§ **Problem to work on**: Among the entries below, one stretch runs from the line that contains "(Ret (Some (goal" through the line that contains "(handle.set_accepted". Repeat that stretch exactly, ends included, and only that.

START Study material

(** [accept_new_goal] with a goal to accept, in one piece. *)
Lemma accept_new_goal_accepts s n :
  new_goal (self s) = true -> next_goal (self s) = Handle n ->
  accept_new_goal s =
  (Ret (Some (goal (trackers s n))),
   mkState (mkServer false (new_goal_preempt_request (self s)) false
                     (goal_callback (self s)) (preempt_callback (self s))
                     (need_to_terminate (self s)) (Handle n) (Handle n))
           (handle.set_accepted
              (if active s && handle.ne (current_goal (self s)) (Handle n)
               then handle.set_canceled None (trackers s) (current_goal (self s))
               else trackers s)
              (Handle n))
           (lock s) (terminate_mutex s)
           (trace s ++ [LogDebug "Accepting a new goal"])).
Proof.
  intros Hng Hnxt.
  rewrite (accept_new_goal_available s n Hng Hnxt), promote_next_goal_eq.
  unfold exec. rewrite preempt_current_goal_eq. cbn. rewrite Hnxt. cbn.
  rewrite update_same. cbn. do 3 f_equal.
  destruct (active s && handle.ne (current_goal (self s)) (Handle n)) eqn:E;
    [|reflexivity].
  apply andb_prop in E. destruct E as [Ha E]. unfold active in Ha.
  destruct (current_goal (self s)) as [|c]; [discriminate|].
  apply handle_ne_goals in E. cbn. now rewrite update_other by congruence.
Qed.

Lemma set_status_same_goal st r w h k :
  goal (handle.set_status st r w h k) = goal (w k) /\
  stamp (handle.set_status st r w h k) = stamp (w k).
Proof.
  destruct h as [|x]; cbn; [now split|].
  unfold update. destruct (String.eqb_spec k x) as [-> | _]; now split.
Qed.

Lemma same_goals_refl s : same_goals s s.
Proof. intros k. now split. Qed.

Lemma same_goals_trans s1 s2 s3 :
  same_goals s1 s2 -> same_goals s2 s3 -> same_goals s1 s3.
Proof.
  intros H12 H23 k. destruct (H12 k) as [G1 S1], (H23 k) as [G2 S2].
  split; congruence.
Qed.

Lemma same_goals_set_status st r s s' h :
  trackers s' = handle.set_status st r (trackers s) h -> same_goals s s'.
Proof. intros E k. rewrite E. apply set_status_same_goal. Qed.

END Study material

§ **Exercise solution**:
  (Ret (Some (goal (trackers s n))),
   mkState (mkServer false (new_goal_preempt_request (self s)) false
                     (goal_callback (self s)) (preempt_callback (self s))
                     (need_to_terminate (self s)) (Handle n) (Handle n))
           (handle.set_accepted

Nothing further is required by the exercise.